▶ **INSTRUCTIONS FOR THE TASK**:
Repeat the records below exactly, beginning at the first line and finishing with the line that contains "Lemma wp_elem_of_node s".

++++ MATERIAL SHOWN

(** The comparison of two elements *)
Definition ecmp (c : option (K -> E -> Z)) (a b : E) : Z :=
  match c with Some c => c (key_of a) b | None => word_cmp (eword a) (eword b) end.
(** The comparison of a key and an element *)
Definition kcmp (c : option (K -> E -> Z)) (k : K) (b : E) : Z :=
  match c with Some c => c k b | None => word_cmp (kword k) (eword b) end.

Lemma wp_elem_of_node s l n (Q : E -> OS -> Prop) : onodes s !! l = Some n -> magic n = OSET_MAGIC ->
  Q (elem n) s -> wp (elem_of_node (Some l)) s Q.
Proof. intros E1 Hm HQ. unfold elem_of_node, bind, wp, aload. by rewrite E1, Hm. Qed.

Lemma wp_cmp_key_root s l n nl nn (Q : Z -> OS -> Prop) :
  onodes s !! l = Some nl -> magic nl = OSET_MAGIC -> onodes s !! n = Some nn -> magic nn = OSET_MAGIC ->
  Q (ecmp (ocmp s) (elem nn) (elem nl)) s -> wp (cmp_key_root (Some l) (Some n)) s Q.
Proof.
  intros E1 M1 E2 M2 HQ. unfold cmp_key_root, ecmp in *. apply wp_bind, wp_gets.
  destruct (ocmp s); apply wp_bind; (eapply wp_elem_of_node; [done|done|]); apply wp_bind;
    by (eapply wp_elem_of_node; [done|done|]).
Qed.

(** ** Rebalancing *)

(** The outcome of an operation on [t] that also says whether the depth has
    changed *)
Definition gives2 (L : list loc) s (g : bool) t' (r : bool * ptr) s' : Prop :=
  r.1 = g /\ gives L s t' r.2 s'.

Definition does2 (m : ptr -> M OS (bool * ptr)) (f : tree E -> option (bool * tree E)) : Prop :=
  forall t g t' s, f t = Some (g, t') -> rep (onodes s) t -> NoDup (locs t) ->
    wp (m (tptr t)) s (gives2 (locs t) s g t').

Lemma wp_does2 m f t g t' L s0 s (Q : bool * ptr -> OS -> Prop) : does2 m f -> f t = Some (g, t') ->
  rep (onodes s) t -> NoDup (locs t) -> moved L s0 s -> locs t ⊆ L ->
  (forall s', rep (onodes s') t' -> moved L s0 s' -> Q (g, tptr t') s') -> wp (m (tptr t)) s Q.
Proof.
  intros Hd Ht Hr Hn Hm Hs HQ. eapply wp_mono; [by apply (Hd t g t' s)|].
  intros [g' p] s' [Eg (Ep & Hr' & Hm')]. cbn in Eg, Ep. subst g' p.
  apply HQ; [done|]. eapply amoved_trans; [done|by eapply moved_sub].
Qed.

Lemma wp_add_balance s d b l e tl tr (Q : Z -> OS -> Prop) :
  rep (onodes s) (Node b l e tl tr) -> NoDup (locs (Node b l e tl tr)) ->
  (forall s', rep (onodes s') (Node (i8 (b + d)) l e tl tr) -> moved (locs (Node b l e tl tr)) s s' -> Q b s') ->
  wp (add_balance (Some l) d) s Q.
Proof.
  intros (E1 & Hl & Hr) Hn HQ. nodup_tree Hn. unfold add_balance. os_load. os_store. apply wp_ret. apply HQ.
  - os_tree.
  - os_moved.
Qed.

(** After the balance has been changed, one of several operations is run. *)
Ltac grown_step Hrep Hnd HM :=
  let s' := fresh "s" in let R := fresh "R" in
  apply wp_bind; eapply wp_add_balance; [exact Hrep|exact Hnd|]; intros s' R HM; cbv beta.
Ltac grown_ret := apply wp_ret; split; [reflexivity|split; [reflexivity|by split]].
Tactic Notation "grown_swing" uconstr(lem) hyp(HM) hyp(Hnd) :=
  apply wp_bind; eapply (wp_does _ _ (Node _ _ _ _ _) _ _ _ _ _ lem);
  [eassumption|eassumption|exact Hnd|exact HM|done|]; intros; grown_ret.

Lemma left_grown_does : does2 (left_grown (K := K) (P := P)) (t_left_grown (E := E)).
Proof.
  intros t g t' s Ht Hrep Hnd. destruct t as [|b l e tl tr]; [done|]. cbn [t_left_grown] in Ht. cbv zeta in Ht.
  unfold left_grown. grown_step Hrep Hnd HM. cbn [tptr].
  destruct (b =? 1); [simplify_eq; grown_ret|]. destruct (b =? 0); [simplify_eq; grown_ret|].
  apply bind_Some in Ht as (t2 & Ht & ?). simplify_eq. destruct tl as [|bl ll el xl yl]; [done|].
  pose proof R as (E1 & (E2 & _) & _). os_load. os_load. cbn [bal] in Ht.
  destruct (bl <? 0); [grown_swing (swing_right_does _ _) HM Hnd|grown_swing swing_lr_does HM Hnd].
Qed.

Lemma right_grown_does : does2 (right_grown (K := K) (P := P)) (t_right_grown (E := E)).
Proof.
  intros t g t' s Ht Hrep Hnd. destruct t as [|b l e tl tr]; [done|]. cbn [t_right_grown] in Ht. cbv zeta in Ht.
  unfold right_grown. grown_step Hrep Hnd HM. cbn [tptr].
  destruct (b =? -1); [simplify_eq; grown_ret|]. destruct (b =? 0); [simplify_eq; grown_ret|].
  apply bind_Some in Ht as (t2 & Ht & ?). simplify_eq. destruct tr as [|br lr er xr yr]; [done|].
  pose proof R as (E1 & _ & (E2 & _)). os_load. os_load. cbn [bal] in Ht.
  destruct (0 <? br); [grown_swing (swing_left_does _ _) HM Hnd|grown_swing swing_rl_does HM Hnd].
Qed.

Lemma left_shrunk_does : does2 (left_shrunk (K := K) (P := P)) (t_left_shrunk (E := E)).
Proof.
  intros t g t' s Ht Hrep Hnd. destruct t as [|b l e tl tr]; [done|]. cbn [t_left_shrunk] in Ht. cbv zeta in Ht.
  unfold left_shrunk. grown_step Hrep Hnd HM. cbn [tptr].
  destruct (b =? -1); [simplify_eq; grown_ret|]. destruct (b =? 0); [simplify_eq; grown_ret|].
  destruct tr as [|br lr er xr yr]; [done|]. pose proof R as (E1 & _ & (E2 & _)). os_load. os_load. cbn [bal] in Ht.
  destruct (br =? 0); [|destruct (br =? 1)]; apply bind_Some in Ht as (t2 & Ht & ?); simplify_eq;
    [grown_swing (swing_left_does _ _) HM Hnd..|grown_swing swing_rl_does HM Hnd].
Qed.

Lemma right_shrunk_does : does2 (right_shrunk (K := K) (P := P)) (t_right_shrunk (E := E)).
Proof.
  intros t g t' s Ht Hrep Hnd. destruct t as [|b l e tl tr]; [done|]. cbn [t_right_shrunk] in Ht. cbv zeta in Ht.
  unfold right_shrunk. grown_step Hrep Hnd HM. cbn [tptr].
  destruct (b =? 1); [simplify_eq; grown_ret|]. destruct (b =? 0); [simplify_eq; grown_ret|].
  destruct tl as [|bl ll el xl yl]; [done|]. pose proof R as (E1 & (E2 & _) & _). os_load. os_load. cbn [bal] in Ht.
  destruct (bl =? 0); [|destruct (bl =? -1)]; apply bind_Some in Ht as (t2 & Ht & ?); simplify_eq;
    [grown_swing (swing_right_does _ _) HM Hnd..|grown_swing swing_lr_does HM Hnd].
Qed.

(** ** The nodes of a rebalanced tree *)

Lemma left_grown_elems t g t' : t_left_grown t = Some (g, t') ->
  elems t' = elems t /\ (g = true -> tptr t' = tptr t).
Proof.
  destruct t as [|b l e tl tr]; [done|]. cbn [t_left_grown]. cbv zeta.
  destruct (b =? 1); [by intros [= <- <-]|]. destruct (b =? 0); [by intros [= <- <-]|].
  intros (t2 & Ht & [= <- <-])%bind_Some. split; [|done].
  destruct (bal tl <? 0); [by apply swing_right_elems in Ht|by apply swing_lr_elems in Ht].
Qed.

Lemma right_grown_elems t g t' : t_right_grown t = Some (g, t') ->
  elems t' = elems t /\ (g = true -> tptr t' = tptr t).
Proof.
  destruct t as [|b l e tl tr]; [done|]. cbn [t_right_grown]. cbv zeta.
  destruct (b =? -1); [by intros [= <- <-]|]. destruct (b =? 0); [by intros [= <- <-]|].
  intros (t2 & Ht & [= <- <-])%bind_Some. split; [|done].
  destruct (0 <? bal tr); [by apply swing_left_elems in Ht|by apply swing_rl_elems in Ht].
Qed.

Lemma left_shrunk_elems t g t' : t_left_shrunk t = Some (g, t') -> elems t' = elems t.
Proof.
  destruct t as [|b l e tl tr]; [done|]. cbn [t_left_shrunk]. cbv zeta.
  destruct (b =? -1); [by intros [= <- <-]|]. destruct (b =? 0); [by intros [= <- <-]|].
  destruct (bal tr =? 0); [|destruct (bal tr =? 1)]; intros (t2 & Ht & [= <- <-])%bind_Some;
    [by apply swing_left_elems in Ht..|by apply swing_rl_elems in Ht].
Qed.

Lemma right_shrunk_elems t g t' : t_right_shrunk t = Some (g, t') -> elems t' = elems t.
Proof.
  destruct t as [|b l e tl tr]; [done|]. cbn [t_right_shrunk]. cbv zeta.
  destruct (b =? 1); [by intros [= <- <-]|]. destruct (b =? 0); [by intros [= <- <-]|].
  destruct (bal tl =? 0); [|destruct (bal tl =? -1)]; intros (t2 & Ht & [= <- <-])%bind_Some;
    [by apply swing_right_elems in Ht..|by apply swing_lr_elems in Ht].
Qed.

(** ** Insertion *)

Lemma insert_locs ec n en t g t' : t_insert ec n en t = Some (g, t') ->
  locs t' ≡ₚ n :: locs t /\ (g = true -> tptr t' = tptr t).
Proof.
  revert g t'. induction t as [|b l e tl IHl tr IHr]; intros g t' Ht; [done|]. cbn [t_insert] in Ht.
  destruct (ec en e <? 0).
  - destruct tl as [|b0 l0 e0 x y] eqn:Etl; [simplify_eq; by rewrite !locs_node|]. rewrite <- Etl in *.
    apply bind_Some in Ht as ([g1 t1] & H1 & Ht). destruct (IHl _ _ H1) as [Hp _]. cbn [fst snd] in Ht.
    assert (locs (Node b l e t1 tr) ≡ₚ n :: locs (Node b l e tl tr)) as Hn by (by rewrite !locs_node, Hp).
    destruct g1; [|by simplify_eq]. apply left_grown_elems in Ht as [He Hg].
    by rewrite (elems_locs _ _ He).
  - destruct (0 <? ec en e); [|done].
    destruct tr as [|b0 l0 e0 x y] eqn:Etr.
    { simplify_eq. rewrite !locs_node. split; [|done]. cbn. solve_Permutation. }
    rewrite <- Etr in *.
    apply bind_Some in Ht as ([g1 t1] & H1 & Ht). destruct (IHr _ _ H1) as [Hp _]. cbn [fst snd] in Ht.
    assert (locs (Node b l e tl t1) ≡ₚ n :: locs (Node b l e tl tr)) as Hn.
    { rewrite !locs_node, Hp. solve_Permutation. }
    destruct g1; [|by simplify_eq]. apply right_grown_elems in Ht as [He Hg].
    by rewrite (elems_locs _ _ He).
Qed.

Lemma moved_ocmp L s s' : moved L s s' -> ocmp s' = ocmp s.
Proof. intros [-> _ _]. done. Qed.

Lemma perm_sub (L L' : list loc) : L ≡ₚ L' -> L ⊆ L'.
Proof. intros Hp k. by rewrite Hp. Qed.

Lemma perm_notin (L L' : list loc) k : L ≡ₚ L' -> k ∉ L' -> k ∉ L.
Proof. intros Hp. by rewrite Hp. Qed.

Lemma disj_nil (L : list loc) : [] ## L.
Proof. intros k Hk. by apply not_elem_of_nil in Hk. Qed.

(** A new leaf is hung below the root. *)
Lemma new_left_does s b l e tr n en : rep (onodes s) (Node b l e Leaf tr) ->
  NoDup (n :: locs (Node b l e Leaf tr)) -> onodes s !! n = Some (mk_avl None None 0 OSET_MAGIC en) ->
  wp (astore (Some l) (set_left (Some n)) ;;; b <- add_balance (Some l) (-1) ;; ret (b =? 0, Some l)) s
    (gives2 (n :: locs (Node b l e Leaf tr)) s (b =? 0)
       (Node (i8 (b + -1)) l e (Node 0 n en Leaf Leaf) tr)).
Proof.
  intros Hrep Hnd En. assert (NoDup (locs (Node b l e (Node 0 n en Leaf Leaf) tr))) as Hnd'.
  { by rewrite !locs_node in *. }
  pose proof Hnd' as Hd. nodup_tree Hd.
  apply wp_bind. change (Some n) with (tptr (Node 0 n en Leaf Leaf)).
  eapply (wp_set_left []); [exact Hrep|apply moved_refl|apply not_elem_of_nil|by rewrite not_in_node, !not_in_leaf|done|apply disj_nil|by split|].
  intros s1 R1 M1. apply wp_bind. eapply wp_add_balance; [exact R1|done|]. intros s2 R2 M2. apply wp_ret.
  split; [done|]. split; [done|]. split; [done|].
  eapply amoved_trans; (eapply moved_sub; [eassumption|]); clear; rewrite ?locs_node; set_solver.
Qed.

Lemma new_right_does s b l e tl n en : rep (onodes s) (Node b l e tl Leaf) ->
  NoDup (n :: locs (Node b l e tl Leaf)) -> onodes s !! n = Some (mk_avl None None 0 OSET_MAGIC en) ->
  wp (astore (Some l) (set_right (Some n)) ;;; b <- add_balance (Some l) 1 ;; ret (b =? 0, Some l)) s
    (gives2 (n :: locs (Node b l e tl Leaf)) s (b =? 0)
       (Node (i8 (b + 1)) l e tl (Node 0 n en Leaf Leaf))).
Proof.
  intros Hrep Hnd En. assert (NoDup (locs (Node b l e tl (Node 0 n en Leaf Leaf)))) as Hnd'.
  { eapply (NoDup_Permutation_proper _ (n :: locs (Node b l e tl Leaf))); [|done].
    rewrite !locs_node. cbn. solve_Permutation. }
  pose proof Hnd' as Hd. nodup_tree Hd.
  apply wp_bind. change (Some n) with (tptr (Node 0 n en Leaf Leaf)).
  eapply (wp_set_right []); [exact Hrep|apply moved_refl|apply not_elem_of_nil|done|by rewrite not_in_node, !not_in_leaf|apply disj_nil|by split|].
  intros s1 R1 M1. apply wp_bind. eapply wp_add_balance; [exact R1|done|]. intros s2 R2 M2. apply wp_ret.
  split; [done|]. split; [done|]. split; [done|].
  eapply amoved_trans; (eapply moved_sub; [eassumption|]); clear; rewrite ?locs_node; set_solver.
Qed.

Definition insert_sim (fuel : nat) (t : tree E) : Prop := forall n en g t' s,
  t_insert (ecmp (ocmp s)) n en t = Some (g, t') -> rep (onodes s) t -> NoDup (n :: locs t) ->
  onodes s !! n = Some (mk_avl None None 0 OSET_MAGIC en) ->
  wp (avl_insert fuel (tptr t) (Some n)) s (gives2 (n :: locs t) s g t').

(** The recursive call and what follows it *)
Lemma insert_left_sim fuel b l e tl tr n en g t' s : insert_sim fuel tl ->
  rep (onodes s) (Node b l e tl tr) -> NoDup (n :: locs (Node b l e tl tr)) ->
  onodes s !! n = Some (mk_avl None None 0 OSET_MAGIC en) ->
  (r ← t_insert (ecmp (ocmp s)) n en tl;
   if r.1 : bool then t_left_grown (Node b l e r.2 tr) else Some (false, Node b l e r.2 tr)) = Some (g, t') ->
  wp (r <- avl_insert fuel (tptr tl) (Some n) ;;
      if r.1 : bool then left_grown (Some l)
      else astore (Some l) (set_left r.2) ;;; ret (false, Some l)) s
    (gives2 (n :: locs (Node b l e tl tr)) s g t').
Proof.
  intros IH Hrep Hnd En ([g1 t1] & H1 & Ht)%bind_Some. cbn [fst snd] in Ht.
  pose proof Hrep as (_ & Hl & _). pose proof Hnd as [Hn Hnd1]%NoDup_cons.
  pose proof Hn as Hn'. rewrite not_in_node in Hn'. destruct Hn' as (Nnl & Nnt & Nnr).
  pose proof Hnd1 as Hd. apply nodup_node in Hd as (N1 & N2 & N3 & N4 & N5).
  destruct (insert_locs _ _ _ _ _ _ H1) as [Hp Hg].
  assert (locs (Node b l e t1 tr) ≡ₚ n :: locs (Node b l e tl tr)) as Hpt by (by rewrite !locs_node, Hp).
  apply wp_bind. eapply wp_mono; [apply (IH n en g1 t1 s); [done|done|by constructor|done]|].
  intros [g2 p] s1 [Eg (Ep & R1 & M1)]. cbn in Eg, Ep. subst g2 p. cbn [fst snd].
  assert (l ∉ n :: locs tl) as Nl by (rewrite not_elem_of_cons; by split).
  assert (n :: locs tl ## locs tr) as Hdr.
  { intros k [->|Hk]%elem_of_cons Hk'; [done|by apply (N3 k)]. }
  assert (n :: locs tl ⊆ n :: locs (Node b l e tl tr)) as Hsub by (clear; rewrite locs_node; set_solver).
  destruct g1.
  - eapply (wp_does2 _ _ (Node b l e t1 tr)); [apply left_grown_does|exact Ht| | |by eapply moved_sub| |].
    + eapply rep_left; [exact Hrep|exact M1|done|done|done|by apply Hg].
    + by rewrite Hpt.
    + by apply perm_sub.
    + intros s2 R2 M2. by split.
  - simplify_eq. apply wp_bind. eapply wp_set_left; [exact Hrep|exact M1|done| |done|done|done|].
    { eapply perm_notin; [exact Hp|done]. }
    intros s2 R2 M2. apply wp_ret. split; [done|]. split; [done|]. split; [done|].
    eapply moved_sub; [exact M2|clear; rewrite locs_node; set_solver].
Qed.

++++++++

▶ **REPLY**:
(** The comparison of two elements *)
Definition ecmp (c : option (K -> E -> Z)) (a b : E) : Z :=
  match c with Some c => c (key_of a) b | None => word_cmp (eword a) (eword b) end.
(** The comparison of a key and an element *)
Definition kcmp (c : option (K -> E -> Z)) (k : K) (b : E) : Z :=
  match c with Some c => c k b | None => word_cmp (kword k) (eword b) end.

Lemma wp_elem_of_node s l n (Q : E -> OS -> Prop) : onodes s !! l = Some n -> magic n = OSET_MAGIC ->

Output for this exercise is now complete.